▶ **Task material**
==================================================
(** * Citation resolution pipeline of [py/shared/utils/base_utils.py]

    A shallow embedding of the bracket scanner, the reference renumberer,
    the two source mappers, the two pipelines, the collector reordering,
    the stream renderer, the version helpers, the dictionary merge and the
    identifier generators, followed by the properties proved about them.

    Conventions of the embedding.
    - A scanned Python [str] is a [list ascii] of code points below 256;
      offsets are positions in that list.  [\d] and [str.isspace] are taken
      on that range.  Other strings (type tags, identifiers, rendered
      output) are [string].
    - Python [int] is [Z]; [int(digits)] is unbounded (the interpreter's
      optional limit on the number of digits is not part of the model).
      Offsets produced by the scanner are [nat] and are injected into [Z]
      when stored in a citation.
    - A computation that can raise returns an [option]: [None] stands for
      the raised exception (IndexError, KeyError, AttributeError,
      ValueError).
    - A [dict] is a [gmap], or an association list in insertion order
      where the order of the keys is part of the result ([deep_update]);
      free-form values are [PyVal]. *)

From Stdlib Require Import ZArith NArith QArith.QArith_base Ascii String List Sorted Lia.
From stdpp Require Import base option list gmap strings.

Local Open Scope Z_scope.
Local Open Scope nat_scope.

(** ** Characters *)

Definition chr (s : string) : list ascii := list_ascii_of_string s.

(** [\d] of the [re] module on code points below 256. *)
Definition is_digit (c : ascii) : bool :=
  let n := N_of_ascii c in (48 <=? n)%N && (n <=? 57)%N.

(** [str.isspace] on code points below 256: TAB..CR, FS..US, SPACE, NEL
    and NBSP. *)
Definition isspace (c : ascii) : bool :=
  let n := N_of_ascii c in
  ((9 <=? n)%N && (n <=? 13)%N) || ((28 <=? n)%N && (n <=? 32)%N)
  || (n =? 133)%N || (n =? 160)%N.

(** [sentence_enders = {".", "?", "!"}]. *)
Definition sentence_enders : list ascii := ["."; "?"; "!"]%char.

Definition is_ender (c : ascii) : bool := bool_decide (c ∈ sentence_enders).
Arguments mkApp {Keyboard} _ _.
Arguments app_gprefs {Keyboard} _.
Arguments app_keyboard {Keyboard} _.
Arguments mkKeyboardDialog {Window ShortcutConfig} _ _ _ _.
Arguments kb_base {Window ShortcutConfig} _.
Arguments kb_widget {Window ShortcutConfig} _.
Arguments kb_group_name {Window ShortcutConfig} _.
Arguments kb_result {Window ShortcutConfig} _.
Arguments KeyboardConfigDialog_initialize {Window ShortcutConfig Keyboard}
  ShortcutConfig_initialize ShortcutConfig_highlight_group app self.
Arguments KeyboardConfigDialog_init {Window} restoreGeometry sizeHint resize
  {ShortcutConfig Keyboard} ShortcutConfig_new ShortcutConfig_initialize
  ShortcutConfig_highlight_group w0 app group_name.
Arguments KeyboardConfigDialog_done {Window} saveGeometry
  {ShortcutConfig Keyboard} code self app.
Arguments KeyboardConfigDialog_reject {Window} saveGeometry
  {ShortcutConfig Keyboard} self app.
Arguments KeyboardConfigDialog_commit {Window} saveGeometry
  {ShortcutConfig Keyboard} ShortcutConfig_commit self app.

(** A shortcut editor to run the definitions with: the registry maps
    action names to key sequences, the widget holds the edited copy and the
    highlighted group. *)
Module SampleShortcuts.

Definition Keyboard : Type := list (string * string).

Record ShortcutConfig : Type := mkWidget {
  edited : list (string * string);
  highlighted : string
}.

Definition new : ShortcutConfig := mkWidget [] "".

Definition initialize (k : Keyboard) (w : ShortcutConfig) : ShortcutConfig :=
  mkWidget k (highlighted w).
Lemma trace_after_sample (m : Model) (target : layer) (dir : string)
    (x : tensor) (i c : nat) (name : string) (a4 : tensor4)
    (slice : tensor3) (h : map2d) (s : gc_state) :
  trace (env (after_sample m target dir x i c name a4 slice h s)) =
  trace (env s) ++
    [Backward i c;
     Imwrite (path_join dir (gradcam_filename (sample_idx s) name))
       (Heatmap_jet h)].
Proof. simpl. now rewrite <- app_assoc. Qed.

Lemma written_app (t1 t2 : list event) :
  written (t1 ++ t2) = written t1 ++ written t2.
Proof. apply omap_app. Qed.

Lemma forwarded_app (t1 t2 : list event) :
  forwarded (t1 ++ t2) = forwarded t1 ++ forwarded t2.
Proof. apply omap_app. Qed.

Lemma lookup_partly_weighted_lt (n j : nat) (a3 : tensor3) (ws : list Q)
    (ch : map2d) (w : Q) :
  j < n -> a3 !! j = Some ch -> ws !! j = Some w ->
  partly_weighted n a3 ws !! j = Some (scale_map w ch).
Proof.
  intros Hj Hch Hw. unfold partly_weighted, weighted.
  apply lookup_app_l_Some. rewrite lookup_zip_with.
  rewrite !lookup_take_lt by exact Hj. rewrite Hch, Hw. reflexivity.
Qed.

Lemma view_insert_other (log : list tensor4) (k i k' i' : nat)
    (a4 : tensor4) (t : tensor3) :
  log !! k = Some a4 -> (k', i') <> (k, i) ->
  view (<[k:=<[i:=t]> a4]> log) k' i' = view log k' i'.
Proof.
  intros Hk Hne. unfold view.
  destruct (decide (k' = k)) as [->|Hkk].
  - rewrite list_lookup_insert_eq by (eapply lookup_lt_Some; eassumption).
    rewrite Hk. apply list_lookup_insert_ne. congruence.
  - rewrite list_lookup_insert_ne by congruence. reflexivity.
Qed.


Lemma written_after_sample (m : Model) (target : layer) (dir : string)
    (x : tensor) (i c : nat) (name : string) (a4 : tensor4)
    (slice : tensor3) (h : map2d) (s : gc_state) :
  written (trace (env (after_sample m target dir x i c name a4 slice h s))) =
  written (trace (env s)) ++
    [(path_join dir (gradcam_filename (sample_idx s) name), Heatmap_jet h)].
Proof. rewrite trace_after_sample, written_app. reflexivity. Qed.
(** * database.py: the persistence layer of the OSINT bot

    A shallow embedding of [src/database.py].  Every function of the module
    opens a connection, executes parameterised SQL statements and commits.
    The embedding keeps that shape:

    - a database state [DB] holds the five tables of [init_db];
    - a connection is a small state-and-error monad [conn] over a [session]
      (the durable state and the connection's uncommitted working copy);
    - [execute] performs the driver's binding checks before it runs the
      statement: the number of [?] placeholders of the SQL text against the
      number of supplied values, and every bound integer against the 64-bit
      range of an SQLite INTEGER;
    - [connect] is the [async with aiosqlite.connect(DB_PATH) as db] block:
      what was not committed when the block is left is discarded.

    Integer columns are [Z], text columns [string], nullable text columns
    [option string].  The clock readings a call makes are explicit inputs. *)

From Stdlib Require Import ZArith Ascii Lia.
From stdpp Require Import gmap strings list fin_maps sorting pretty.

Local Open Scope Z_scope.

(** ** Driver errors and outcomes *)

(** The exceptions that the functions of this module can raise. *)
Inductive db_error : Type :=
| IntegrityError     (* a PRIMARY KEY / UNIQUE constraint failed *)
| ProgrammingError   (* wrong number of bindings supplied *)
| OverflowError.     (* an int too large for an SQLite INTEGER, or a date
                        out of the calendar's range *)

Inductive outcome (A : Type) : Type :=
| Done (a : A)
| Raised (e : db_error).
Global Arguments Done {A} a.
Global Arguments Raised {A} e.

(** ** Values bound to placeholders *)

Inductive sql_value : Type :=
| SqlNull
| SqlInt (z : Z)
| SqlText (s : string).

Definition sql_opt_text (o : option string) : sql_value :=
  match o with Some s => SqlText s | None => SqlNull end.

(** An SQLite INTEGER is a signed 64-bit integer; a Python int outside this
    range cannot be bound. *)
Definition int64_min : Z := -9223372036854775808.
Definition int64_max : Z := 9223372036854775807.

Definition int64 (z : Z) : Prop := int64_min ≤ z ≤ int64_max.

Global Instance int64_dec z : Decision (int64 z).
Proof. unfold int64. apply _. Defined.

Definition bindable_value (v : sql_value) : bool :=
  match v with
  | SqlInt z => bool_decide (int64 z)
  | _ => true
  end.

Definition bindable (params : list sql_value) : bool :=
  forallb bindable_value params.

(** ** Placeholders of a statement

    The tokenizer part that matters for binding: a [?] is a parameter
    unless it stands inside a quoted token ('...' or a double-quoted one). *)

Definition squote : ascii := "'"%char.
Definition dquote : ascii := "034"%char.
Definition qmark : ascii := "?"%char.

Inductive lex_state : Type :=
| InCode
| InQuoted (q : ascii).

Fixpoint count_placeholders (st : lex_state) (sql : string) : nat :=
  match sql with
  | EmptyString => 0%nat
  | String c rest =>
      match st with
      | InCode =>
          if Ascii.eqb c squote || Ascii.eqb c dquote
          then count_placeholders (InQuoted c) rest
          else if Ascii.eqb c qmark
               then S (count_placeholders InCode rest)
               else count_placeholders InCode rest
      | InQuoted q =>
          if Ascii.eqb c q
          then count_placeholders InCode rest
          else count_placeholders (InQuoted q) rest
      end
  end.

(** sqlite3_bind_parameter_count of the prepared statement. *)
Definition sql_parameter_count (sql : string) : nat :=
  count_placeholders InCode sql.

(** ** Rows and tables (the schema of [init_db]) *)

(** users(user_id PK, first_seen, last_seen, total_lookups DEFAULT 0,
          username, first_name, last_name), keyed by [user_id]. *)
Record user_row : Type := {
  first_seen : string;
  last_seen : string;
  total_lookups : Z;
  username : option string;
  first_name : option string;
  last_name : option string
}.

(** admins(user_id PK, added_by, added_on DEFAULT CURRENT_TIMESTAMP) *)
Record admin_row : Type := {
  added_by : Z;
  added_on : string
}.

(** banned(user_id PK, reason, banned_by, banned_on DEFAULT CURRENT_TIMESTAMP) *)
Record ban_row : Type := {
  reason : string;
  banned_by : Z;
  banned_on : string
}.

(** lookups(id PK AUTOINCREMENT, user_id, command, query, result,
            timestamp DEFAULT CURRENT_TIMESTAMP) *)
Record lookup_row : Type := {
  lookup_id : Z;
  user_id : Z;
  command : string;
  query : string;
  result : string;
  timestamp : string
}.

(** [users], [admins] and [banned] have an INTEGER PRIMARY KEY: the table is
    the engine's map from that key to the rest of the row.  [daily_stats]
    has the composite key (date, command) and one more column, count.
    [lookups] is the append-only log in insertion order, [lookups_seq] the
    AUTOINCREMENT high-water mark the engine keeps for it. *)
Record DB : Type := {
  users : gmap Z user_row;
  admins : gmap Z admin_row;
  banned : gmap Z ban_row;
  lookups : list lookup_row;
  lookups_seq : Z;
  daily_stats : gmap (string * string) Z
}.

Definition empty_db : DB :=
  {| users := ∅; admins := ∅; banned := ∅;
     lookups := []; lookups_seq := 0; daily_stats := ∅ |}.

(** [init_db]: five CREATE TABLE IF NOT EXISTS statements.  On a fresh file
    ([None]) every table is created empty; on an initialised database
    nothing changes. *)
Definition init_db (file : option DB) : DB :=
  match file with
  | None => empty_db
  | Some db => db
  end.

Definition set_users (m : gmap Z user_row) (db : DB) : DB :=
  {| users := m; admins := admins db; banned := banned db;
     lookups := lookups db; lookups_seq := lookups_seq db;
     daily_stats := daily_stats db |}.
(** * The deployment, checked *)

Example strings_Index_first : strings_Index "a{b{" "{" = 1%Z.
Proof. reflexivity. Qed.

Example strings_Index_none : strings_Index "abc" "{" = (-1)%Z.
Proof. reflexivity. Qed.

Example strings_Index_empty : strings_Index "" "" = 0%Z.
Proof. reflexivity. Qed.

Example getTotalPages_firstPage : CfAPIFlattener_getTotalPages firstPage = 3%Z.
Proof. reflexivity. Qed.

Example mergePages_firstPage :
  CfAPIFlattener_mergePages
    [firstPage; {[ "A" := {| total_pages := 3; resources := [tt] |} ]}; ∅]
  = Some {[ "A" := {| total_pages := 3; resources := [tt; tt; tt] |};
            "B" := {| total_pages := 1; resources := [tt] |} ]}.
Proof. reflexivity. Qed.

(** The scenario of the specification: A provides to B, U has a token for A. *)
Example scenario_A_deploys_to_B :
  ∃ s, getInfo (exampleProxy false [plainPlugin "cf"; plainPlugin "k8s"] [cnsiA; cnsiB]
                  (Ok [relationAB])) tt = ([], Return (Ok s))
       ∧ (lookupEndpoint (Endpoints s) "cf" "A" ≫= Relations)
         = Some {| Provides := [ {| Guid := "B"; RelationType := "deploys-to"; Metadata := tt |} ];
                   Receives := [] |}
       ∧ (lookupEndpoint (Endpoints s) "k8s" "B" ≫= Relations)
         = Some {| Provides := [];
                   Receives := [ {| Guid := "A"; RelationType := "deploys-to"; Metadata := tt |} ] |}
       ∧ (User <$> lookupEndpoint (Endpoints s) "cf" "A") = Some (Some (userU false))
       ∧ (User <$> lookupEndpoint (Endpoints s) "k8s" "B") = Some None.
Proof.
  eexists. split; [reflexivity|]. split_and!; reflexivity.
Qed.
(* ===== verification/TkaScenario.v ===== *)
(** * Tailnet key authority: concrete stores

    In-memory stores filled with the messages of [TkaFixtures], and boolean
    checks of the conditions that the theorems about the authority put on a
    store, so that they are discharged by evaluation. *)

From S2P Require Import Prelude TkaTypes TkaState TkaFork TkaChonk TkaAuthority TkaReplay.
From S2P Require Import TkaFixtures.
Export TkaChonk.Mem.

Section Checks.
Context `{TkaCrypto}.

Definition acyclicb (rank : AUM → nat) (l : list AUM) : bool :=
  forallb (λ a, forallb (λ b,
    implb (bool_decide (Parent b = Some (AUM_Hash a))) (rank a <? rank b)%nat) l) l.

Definition validb (l : list AUM) : bool := forallb (λ a, is_ok (AUM_StaticValidate a)) l.

Lemma acyclicb_ok rank m l :
  (∀ a, stored_in m a → a ∈ l) → acyclicb rank l = true → acyclic m.
Proof.
  intros Hl Hc. exists rank. intros a b Ha%Hl Hb%Hl Hp.
  pose proof (forallb_elem _ _ _ (forallb_elem _ _ _ Hc Ha) Hb) as Hab. cbn in Hab.
  rewrite bool_decide_true in Hab by done. by apply Nat.ltb_lt.
Qed.

(** A store with the given messages, committed in order. *)
Definition store_of (l : list AUM) (ancestor : option AUMHash) : Mem :=
  let c := foldl commitOne (ChonkMem Z.of_nat) l in
  {| aums := aums c; commitTimes := commitTimes c; parentIndex := parentIndex c;
     lastActiveAncestor := ancestor; clock := clock c; ticks := ticks c |}.

Lemma stored_empty a : ¬ stored_in ∅ a.
Proof. intros [h Hh]. by rewrite lookup_empty in Hh. Qed.

Lemma store_of_spec l anc :
  collision_freeb l = true → Mem_ok (store_of l anc) ∧ aums (store_of l anc) = commit_all ∅ l.
Proof.
  intros Hc. destruct (commit_ok (ChonkMem Z.of_nat) l) as ([? ? ? ?] & Hm & _).
  - apply ChonkMem_ok.
  - eapply collision_freeb_ok; [|exact Hc]. intros a [Ha%stored_empty|?]; done.
  - split; [by split|done].
Qed.

Lemma store_of_valid l anc :
  collision_freeb l = true → validb l = true → store_valid (store_of l anc).
Proof.
  intros Hc Hv. destruct (store_of_spec l anc Hc) as [Hok Hm]. split; [done|].
  intros a. change (contents (store_of l anc)) with (aums (store_of l anc)). rewrite Hm. intros [?%stored_empty|Ha]%commit_all_from; [done|].
  pose proof (forallb_elem _ _ _ Hv Ha) as Ha'. apply is_ok_true in Ha' as [[] Ha'].
  by apply AUM_StaticValidate_valid.
Qed.

Lemma store_of_acyclic l anc rank :
  collision_freeb l = true → acyclicb rank l = true → acyclic (aums (store_of l anc)).
Proof.
  intros Hc Ha. destruct (store_of_spec l anc Hc) as [_ ->].
  eapply acyclicb_ok; [|exact Ha]. intros a [?%stored_empty|?]%commit_all_from; done.
Qed.

(** Position in a list that is ordered oldest to newest. *)
Definition rank_in (l : list AUM) (a : AUM) : nat := default 0%nat (fst <$> list_find (eq a) l).

End Checks.

(** genesis, one added key, and a fork of two messages after it *)
Definition messages : list AUM := [aum0; aum1; aum2; aum2'].
Definition store0 : Mem := store_of [aum0] (Some hash0).
Definition store3 : Mem := store_of messages (Some hash0).
(** The same messages, received in another order. *)
Definition messages' : list AUM := [aum2'; aum0; aum2; aum1].
Definition store3' : Mem := store_of messages' (Some hash0).

Lemma messages_free : collision_freeb messages = true.
Proof. by vm_compute. Qed.

Lemma messages_valid : validb messages = true.
Proof. by vm_compute. Qed.

Lemma messages_ranked : acyclicb (rank_in messages) messages = true.
Proof. by vm_compute. Qed.

Lemma store3_valid : store_valid store3.
Proof. exact (store_of_valid messages _ messages_free messages_valid). Qed.

Lemma store3_acyclic : acyclic (aums store3).
Proof. exact (store_of_acyclic messages _ _ messages_free messages_ranked). Qed.

Lemma messages'_free : collision_freeb messages' = true.
Proof. by vm_compute. Qed.

Lemma messages'_valid : validb messages' = true.
Proof. by vm_compute. Qed.

Lemma store3'_valid : store_valid store3'.
Proof. exact (store_of_valid messages' _ messages'_free messages'_valid). Qed.

Lemma genesis_free : collision_freeb [aum0] = true.
Proof. by vm_compute. Qed.

Lemma genesis_valid : validb [aum0] = true.
Proof. by vm_compute. Qed.

Lemma genesis_ranked : acyclicb (rank_in [aum0]) [aum0] = true.
Proof. by vm_compute. Qed.

Lemma store0_valid : store_valid store0.
Proof. exact (store_of_valid [aum0] _ genesis_free genesis_valid). Qed.

Lemma store0_acyclic : acyclic (aums store0).
Proof. exact (store_of_acyclic [aum0] _ _ genesis_free genesis_ranked). Qed.
(** Committing more messages keeps those there are. *)
Lemma commit_all_prefix m (us l1 l2 : list AUM) :
  keyed m → collision_free (λ a, stored_in m a ∨ a ∈ us) → (∀ a, a ∈ l1 ++ l2 → a ∈ us) →
  commit_all m l1 ⊆ commit_all m (l1 ++ l2).
Proof.
  intros Hk Hcf Hin. rewrite commit_all_app.
  assert (collision_free (λ a, stored_in m a ∨ a ∈ l1)) as Hcf1.
  { eapply collision_free_sub; [|exact Hcf]. set_solver. }
  apply commit_all_sub; [by apply commit_all_keyed|].
  eapply collision_free_sub; [|exact Hcf]. intros a. rewrite commit_all_stored by done. set_solver.
Qed.

Lemma state_at_stored m h st : keyed m → state_at m h st → is_Some (m !! h).
Proof.
  intros Hk (base & rest & s0 & Hh & <- & _).
  assert (stored_in m (hist_top base rest)) as [h Hs].
  { eapply Forall_forall; [by apply hist_stored|]. apply last_Some_elem_of, hist_top_last. }
  exists (hist_top base rest). by rewrite (Hk _ _ Hs).
Qed.

End StateAt.

(** ** Applying updates *)
Section Inform.
Context `{TkaCrypto} {Store : Type} `{Chonk Store} `{!ChonkLaws Store}.

Lemma computeStateAt_state_at (storage : Store) n h st :
  chonk_ok storage → acyclic (contents storage) →
  computeStateAt storage n h = Ok st → state_at (contents storage) h st.
Proof.
  intros Hok Hac Hc. apply computeStateAt_history in Hc as (base & rest & s0 & ? & ? & ? & _ & ?);
    [|done..]. by exists base, rest, s0.
Qed.
(* ===== verification/TkaSig.v ===== *)
(** * Tailnet key authority: node-key signatures

    Models [src/tka/sig.go], the part of [src/types/key/node.go] and
    [src/types/key/nl.go] it calls, and [NodeKeyAuthorized] of [src/tka/tka.go]:
    verification of a chain of nested signatures, the keys it rotated out,
    re-signing for a new node key with the chain kept within the decoder's
    nesting limit, and signing by a credential. *)

From S2P Require Import Prelude TkaTypes TkaFixtures TkaState TkaChonk TkaAuthority.

(** ** Node keys (types/key/node.go) *)

(** A [NodePublic] is its 32-byte array. *)
Abbreviation NodePublic := bytes.
Definition NodePublicRawLen : Z := 32.
(** "np" *)
Definition nodePublicBinaryPrefix : bytes := [110; 112].

Definition NodePublic_zero : NodePublic := replicate 32 0.

Definition NodePublic_MarshalBinary (k : NodePublic) : bytes := nodePublicBinaryPrefix ++ k.

Definition HasPrefix (b prefix : bytes) : bool := bool_decide (take (length prefix) b = prefix).

Definition NodePublic_UnmarshalBinary (data : bytes) : res NodePublic :=
  if negb (HasPrefix data nodePublicBinaryPrefix) then Err (Errorf "missing/incorrect type prefix")
  else if negb (zlen nodePublicBinaryPrefix + NodePublicRawLen =? zlen data)
  then Err (Errorf "incorrect len for NodePublic")
  else Ok (drop (length nodePublicBinaryPrefix) data).

Section Sig.
Context `{TkaCrypto}.

(** An [NLPrivate] is its ed25519 private key. *)
Definition NLPrivate_SignNKS (priv sigHash : bytes) : bytes := ed25519_Sign priv sigHash.

(** ** Operations (sig.go) *)

Fixpoint wrappingPublic (s : NodeKeySignature) : option bytes :=
  if 0 <? zlen (WrappingPubkey s) then Some (WrappingPubkey s)
  else
    match SigKind s with
    | SigRotation =>
        match Nested s with
        | None => None
        | Some n => wrappingPublic n
        end
    | _ => None
    end.

Definition UnverifiedWrappingPublic (s : NodeKeySignature) : option bytes := wrappingPublic s.

Fixpoint authorizingKeyID (s : NodeKeySignature) : res KeyID_t :=
  match SigKind s with
  | SigDirect | SigCredential =>
      if zlen (nks_KeyID s) =? 0 then Err (Errorf "invalid signature: no keyID present")
      else Ok (nks_KeyID s)
  | SigRotation =>
      match Nested s with
      | None => Err (Errorf "invalid signature: rotation signature missing nested signature")
      | Some n => authorizingKeyID n
      end
  | _ => Err (Errorf "unhandled signature type")
  end.

Definition UnverifiedAuthorizingKeyID (s : NodeKeySignature) : res KeyID_t := authorizingKeyID s.

Fixpoint verifySignature (s : NodeKeySignature) (nodeKey : NodePublic) (verificationKey : Key)
    : res unit :=
  _ ← (if bool_decide (SigKind s ≠ SigCredential)
       then fail_if (bool_decide (NodePublic_MarshalBinary nodeKey ≠ Pubkey s))
              "signature does not authorize nodeKey"
       else Ok tt);
  let sigHash := NKS_SigHash s in
  match SigKind s with
  | SigRotation =>
      match Nested s with
      | None => Err (Errorf "nested signatures must nest a signature")
      | Some n =>
          match wrappingPublic n with
          | None => Err (Errorf "missing rotation key")
          | Some verifyPub =>
              if negb (zlen verifyPub =? ed25519_PublicKeySize)
              then Err (Errorf "bad rotation key length")
              else if negb (ed25519_Verify verifyPub sigHash (Signature s))
              then Err (Errorf "invalid signature")
              else
                nestedPub ← (if bool_decide (SigKind n ≠ SigCredential)
                             then wrapf "nested pubkey" (NodePublic_UnmarshalBinary (Pubkey n))
                             else Ok NodePublic_zero);
                wrapf "nested" (verifySignature n nestedPub verificationKey)
          end
      end
  | SigDirect | SigCredential =>
      match Nested s with
      | Some _ => Err (Errorf "invalid signature: cannot nest another signature")
      | None =>
          match Kind verificationKey with
          | Key25519 =>
              if negb (zlen (Public verificationKey) =? ed25519_PublicKeySize)
              then Err (Errorf "ed25519 key has wrong length")
              else if ed25519consensus_Verify (Public verificationKey) sigHash (Signature s)
              then Ok tt
              else Err (Errorf "invalid signature")
          | _ => Err (Errorf "unhandled key type")
          end
      end
  | _ => Err (Errorf "unhandled signature type")
  end.

Record RotationDetails := mkRotationDetails {
  PrevNodeKeys : list NodePublic;
  InitialSig : option NodeKeySignature
}.

(** The loop of [rotationDetails]: the node keys met, and where it stopped. *)
Fixpoint rotationLoop (nested : NodeKeySignature) : res (list NodePublic * option NodeKeySignature) :=
  here ← (if 0 <? zlen (Pubkey nested)
          then nestedPub ← wrapf "nested pubkey" (NodePublic_UnmarshalBinary (Pubkey nested));
               Ok [nestedPub]
          else Ok []);
  if bool_decide (SigKind nested ≠ SigRotation) then Ok (here, Some nested)
  else
    match Nested nested with
    | None => Ok (here, None)
    | Some n => '(keys, last) ← rotationLoop n; Ok (here ++ keys, last)
    end.

(** [nil] when the signature is not a rotation. *)
Definition rotationDetails (s : NodeKeySignature) : res (option RotationDetails) :=
  if bool_decide (SigKind s ≠ SigRotation) then Ok None
  else
    match Nested s with
    | None => Ok (Some {| PrevNodeKeys := []; InitialSig := None |})
    | Some n =>
        '(keys, last) ← rotationLoop n;
        Ok (Some {| PrevNodeKeys := keys; InitialSig := last |})
    end.

(** The loop of [maybeTrimRotationSignatureChain]. *)
Fixpoint prevLoop (nested : NodeKeySignature) : list bytes * option NodeKeySignature :=
  let here := if 0 <? zlen (Pubkey nested) then [Pubkey nested] else [] in
  if bool_decide (SigKind nested ≠ SigRotation) then (here, Some nested)
  else
    match Nested nested with
    | None => (here, None)
    | Some n => let '(keys, last) := prevLoop n in (here ++ keys, last)
    end.

Definition maxPrevKeys : nat := 15.

(** [x.Signature = sign(x.SigHash())] *)
Definition set_Signature (s : NodeKeySignature) (sig : bytes) : NodeKeySignature :=
  {| SigKind := SigKind s; Pubkey := Pubkey s; nks_KeyID := nks_KeyID s; Signature := sig;
     Nested := Nested s; WrappingPubkey := WrappingPubkey s |}.

Definition signNKS (priv : bytes) (s : NodeKeySignature) : NodeKeySignature :=
  set_Signature s (NLPrivate_SignNKS priv (NKS_SigHash s)).

Definition rotationOf (pubkey : bytes) (nested : option NodeKeySignature) : NodeKeySignature :=
  {| SigKind := SigRotation; Pubkey := pubkey; nks_KeyID := []; Signature := [];
     Nested := nested; WrappingPubkey := [] |}.

Definition maybeTrimRotationSignatureChain (sig : NodeKeySignature) (priv : bytes)
    : res NodeKeySignature :=
  if bool_decide (SigKind sig ≠ SigRotation) then Ok sig
  else
    let '(keys, nested) := match Nested sig with
                           | None => ([], None)
                           | Some n => prevLoop n
                           end in
    let prevPubkeys := Pubkey sig :: keys in
    if (length prevPubkeys <=? maxPrevKeys)%nat then Ok sig
    else
      match foldr (λ pubkey result, Some (signNKS priv (rotationOf pubkey result))) nested
              (take (maxPrevKeys - 1) prevPubkeys) with
      | Some result => Ok result
      | None => Panic
      end.

Definition ResignNKS (priv : bytes) (nodeKey : NodePublic) (oldNKS : bytes) : res bytes :=
  oldSig ← wrapf "decoding NKS" (NKS_Unserialize oldNKS);
  let nk := NodePublic_MarshalBinary nodeKey in
  if bool_decide (nk = Pubkey oldSig) then Ok oldNKS
  else
    nested ← wrapf "trimming rotation signature chain" (maybeTrimRotationSignatureChain oldSig priv);
    Ok (NKS_Serialize (signNKS priv (rotationOf nk (Some nested)))).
==================================================
▶ **Directions**
Print, from the entries above, the line with "Definition validb (l", the line with "intros Hl Hc." and all lines between them, exactly and with nothing else.

▶ **Response to this task**
Definition validb (l : list AUM) : bool := forallb (λ a, is_ok (AUM_StaticValidate a)) l.

Lemma acyclicb_ok rank m l :
  (∀ a, stored_in m a → a ∈ l) → acyclicb rank l = true → acyclic m.
Proof.
  intros Hl Hc. exists rank. intros a b Ha%Hl Hb%Hl Hp.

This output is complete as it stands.